Monday, May 28, 2007

I apologise for the uncomfortable imagery, but I want to share something I learned from a cross-Channel adventure last weekend.

And it is this . . . that to fully appreciate the rarified elegance of one of Europe's finest restaurants, you first need to have stared down the ragged tradesman's entrance of a pound-a-pop East End stripper.

Well, When your fourth bottle of Pol Roger Brut 1998 is competing with the eighth bottle of Becks still in your system from the early hours - you can't help but draw comparisons.

And by any token, a 24-hour jolly which takes in both a Shoreditch table-dancing dive and a Michelin two-star restaurant in Brussels is definitely one for the scrapbook. Twenty-four bizarre hours during which every instance of civility and culture had a diametrically opposed snapshot of the gutter.

For example, the £60 starter of Rosette of Lobster and Black Truffles enjoyed by several of my dining companions was a beautifully presented roundel of pure class and had them in raptures. Seeing their bliss, I thought better of pointing out its startling similarity to the £15 Starfish de Shoreditch presented on a greased pole not 10 hours earlier.

Later, having ditched the Saville Row in favour of casual classic Ben Sherman gear (ideal for pulling or fighting - depending which way your nights usually pan out) - it was time to hunt out the rest of the gang somewhere on the Grand Place.

It was not difficult to spot them. You don't find representatives of the cheap end of her Majesty's Press working their way through moules mariniere under a parasol outside a cafe bar. You find them holed up inside on the second floor, flushing down snotty strings of croque monsieur with 12% continental ale and demanding 'who's had my 'kin crisps?!'

After reminding the bewildered barman that if it wasn't for us he'd speaking German, a quick conference decided that having left the pub, we ought to, um, find another pub. Genius. It's "outside the box" thinking like that which won us an Empire!

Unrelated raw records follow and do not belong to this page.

(* ===== verification/MinixFile.v ===== *)
(** * Files of a Minix file system

    The inode codec, and the contents of a file as a list of bytes: [minix_read] returns a
    part of it and [minix_write] replaces a part of it. *)
From Stdlib Require Import ZArith Lia List Bool.
From stdpp Require Import base list gmap.
From S2P Require Import Prelude Bytes Bitmap Minix MinixZone.

#[local] Open Scope Z_scope.

(** ** Inodes on disk *)

Lemma aget_splice (l : list Z) o bs k : (o + length bs <= length l)%nat -> 0 <= k < Z.of_nat (length bs) ->
  aget (splice l o bs) (Z.of_nat o + k) = aget bs k.
Proof.
  intros Hl Hk. rewrite !aget_nth by (rewrite ?length_splice by done; lia). rewrite nth_splice, decide_True by lia. do 2 f_equal. lia.
Qed.

Lemma ld16_splice (l : list Z) o bs k : (o + length bs <= length l)%nat -> 0 <= k -> k + 1 < Z.of_nat (length bs) ->
  ld16 (splice l o bs) (Z.of_nat o + k) = ld16 bs k.
Proof. intros Hl Hk Hk1. unfold ld16. rewrite <- Z.add_assoc, !aget_splice by lia. done. Qed.

Lemma ld32_splice (l : list Z) o bs k : (o + length bs <= length l)%nat -> 0 <= k -> k + 3 < Z.of_nat (length bs) ->
  ld32 (splice l o bs) (Z.of_nat o + k) = ld32 bs k.
Proof. intros Hl Hk Hk1. unfold ld32. rewrite <- Z.add_assoc, !ld16_splice by lia. done. Qed.

(** The fields of an inode have the width of their members. *)
Record inode_ok (mi : minix_inode) : Prop := {
  io_mode : 0 <= i_mode mi < 65536;
  io_uid : 0 <= i_uid mi < 65536;
  io_size : 0 <= i_size mi < 2 ^ 32;
  io_mtime : 0 <= i_mtime mi < 2 ^ 32;
  io_gid : 0 <= i_gid mi < 256;
  io_nlinks : 0 <= i_nlinks mi < 256;
  io_zones : length (i_zone mi) = 9%nat;
  io_zone : Forall (fun z => 0 <= z < 65536) (i_zone mi)
}.

Lemma enc_length mi : length (i_zone mi) = 9%nat -> length (enc_inode mi) = 32%nat.
Proof.
  intros Hl. destruct mi as [m u s t g n z]. cbn [i_zone] in Hl. do 9 (destruct z as [|? z]; [done|]). by destruct z.
Qed.

Lemma enc_bytes mi : bytes_ok (enc_inode mi).
Proof.
  unfold enc_inode, le32, bytes_ok. rewrite !Forall_app. split_and!; try apply le16_ok.
  - repeat constructor; unfold is_byte, wrap; apply Z.mod_pos_bound; lia.
  - apply Forall_concat, Forall_map, Forall_true. intros z. apply le16_ok.
Qed.

Lemma dec_zones_splice l o bs : (o + length bs <= length l)%nat -> length bs = 32%nat ->
  dec_zones (splice l o bs) (Z.of_nat o + 14) = dec_zones bs 14.
Proof.
  intros Hl Hb. unfold dec_zones. cbn [foldr]. rewrite <- !(Z.add_assoc (Z.of_nat o)). by rewrite !ld16_splice by lia.
Qed.

Lemma dec_splice l o bs : (o + length bs <= length l)%nat -> length bs = 32%nat -> dec_inode (splice l o bs) (Z.of_nat o) = dec_inode bs 0.
Proof.
  intros Hl Hb. pose proof (ld16_splice l o bs 0 Hl ltac:(lia) ltac:(lia)) as E0. rewrite Z.add_0_r in E0.
  unfold dec_inode. rewrite dec_zones_splice by done. by rewrite E0, !ld32_splice, !ld16_splice, !aget_splice by lia.
Qed.

(** An inode from its bytes. *)
Lemma dec_bytes b0 b1 b2 b3 b4 b5 b6 b7 b8 b9 b10 b11 b12 b13 b14 b15 b16 b17 b18 b19 b20 b21 b22 b23 b24 b25 b26 b27 b28 b29 b30 b31 :
  dec_inode [b0; b1; b2; b3; b4; b5; b6; b7; b8; b9; b10; b11; b12; b13; b14; b15; b16; b17; b18; b19; b20; b21; b22; b23; b24; b25; b26; b27; b28; b29; b30; b31] 0 =
  Ok (MinixInode (b0 + 256 * b1) (b2 + 256 * b3) (b4 + 256 * b5 + 65536 * (b6 + 256 * b7)) (b8 + 256 * b9 + 65536 * (b10 + 256 * b11)) b12 b13
    [b14 + 256 * b15; b16 + 256 * b17; b18 + 256 * b19; b20 + 256 * b21; b22 + 256 * b23; b24 + 256 * b25; b26 + 256 * b27; b28 + 256 * b29; b30 + 256 * b31]).
Proof. reflexivity. Qed.

(** What is decoded is what was encoded. *)
Lemma dec_enc mi : inode_ok mi -> dec_inode (enc_inode mi) 0 = Ok mi.
Proof.
  intros [H1 H2 H3 H4 H5 H6 Hl Hz]. destruct mi as [m u s t g n z]. cbn [i_mode i_uid i_size i_mtime i_gid i_nlinks i_zone] in *.
  do 9 (destruct z as [|? z]; [done|]). destruct z; [|done]. repeat (apply Forall_cons in Hz as [? Hz]).
  unfold enc_inode, le32, le16. cbn [i_mode i_uid i_size i_mtime i_gid i_nlinks i_zone map concat app].
  rewrite dec_bytes. unfold wrap. repeat f_equal; dlia.
Qed.

(** The other inodes of a block stay. *)
Lemma dec_local b b' o : (forall k, 0 <= k < 32 -> aget b (o + k) = aget b' (o + k)) -> dec_inode b o = dec_inode b' o.
Proof.
  intros Ha. pose proof (Ha 0 ltac:(lia)) as H0. rewrite Z.add_0_r in H0. unfold dec_inode, dec_zones, ld32, ld16. cbn [foldr].
  rewrite <- !(Z.add_assoc o). rewrite H0. by rewrite !Ha by lia.
Qed.

Lemma dec_other l o bs o' : (o + length bs <= length l)%nat -> 0 <= o' -> o' + 32 <= Z.of_nat (length l) ->
  o' + 32 <= Z.of_nat o \/ Z.of_nat (o + length bs) <= o' -> dec_inode (splice l o bs) o' = dec_inode l o'.
Proof.
  intros Hl H0 H1 Hd. apply dec_local. intros k Hk. rewrite !aget_nth by (rewrite ?length_splice by done; lia).
  by rewrite nth_splice, decide_False by lia.
Qed.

Between 8pm and sunrise, we did what Brits do best when abroad. Mix beer and spirits into a deadly ferment in already gorged bellies, sing long and loud, and wake up with no recollection of the walk home.

Every time a Eurostar heads north out of Paris, Lille, Brussells you can hear an enormous exhalation as the train pulls away. The groggy, pasty passengers think it's something to do with the hydraulics. It isn't.

It's entire cities breathing huge sighs of relief that we're not staying and are going home. But chin up, mes amis - there's another train just pulling in!

Monday, May 21, 2007

You know that feeling when everything just clicks? Your run-up is smooth, your action precise and the ball fizzes on to the spot every delivery - and every other other over or so your team-mates converge on you with smiling faces to celebrate sending another rabbit back to the hutch? . . . Neither do I.

And after my first outing of 2007 for the Headliners, I'm still waiting.

I have to say I felt confident taking the ball when Dogger asked me to freshen up the attack after the industrious RB, the doughty RN and peckish Beefdom could find no chinks in the West Blatchington armour. Three nets and a high-protein shake or two in pre-season had me in fine fettle.

But after four overs of unadulterated leg-side jank I asked to be withdrawn from the attack having conceded 27 runs from an embarrassing series of double hops. "If you're sure," said Skip - a gesture really, as I could already see Stanley warming up at fine leg.

Of course the real villain was RN. Leaving the pavilion, the West Blatch openers' introduction to the pitch was hearing the mouthy Yorkshireman telling RB: "Don't take too many early wickets, let's make a game of it!"

Donner A, Mackenzie T and Proton K decided they'd make a game of it all right and twatted 145 runs between them!

Brown S tried desperately to return to his beer, skying three huge efforts off successive deliveries to RB on the boundary. The first actually carried for six, the second was dropped but the third was superbly, um, dropped too!

The unlucky bowler was RN. The rest of us offered commiserations and encouraging noises to both men, while we all tried to imagine what RN would look like with Bryant's nadgers threaded on to his necklace.

Then the plucky Stanley had the dangermen despatched with great flighted deliveries tempting the batsmen to waft ineffectually and allow decent fielders in Beef and Panch Jr to catch and stump.

Beef then enjoyed a sensational over, taking three wickets - including a tremendous caught and bowled in which he actually spilled his own blood to secure. Well it looked like blood, but someone later heard the groundsman mutter about the peculiarity of someone leaving a pool of gravy on a length.

Set 198, Liners did not shine. The Don hit 26, Beef knocked a patient 36, Dogger fell to the most plum obvious 'lbw' ever seen in the history of the game and Fitzy's £200 prescription Oakleys meant he had a clear view of the walk back to the pavilion, if not the ball that sent him there.

The highlight was your humble scribe's ferocious 11, reaching 1,000 career - thus ending the longest running saga since The Mousetrap.

I felt sorry for West Blatch's Brown N. Seven wickets for 18 off 10 would normally be an achievement worth celebrating - but it ain't a 1,000 runs matey! It ain't a THOUSAND RUNS!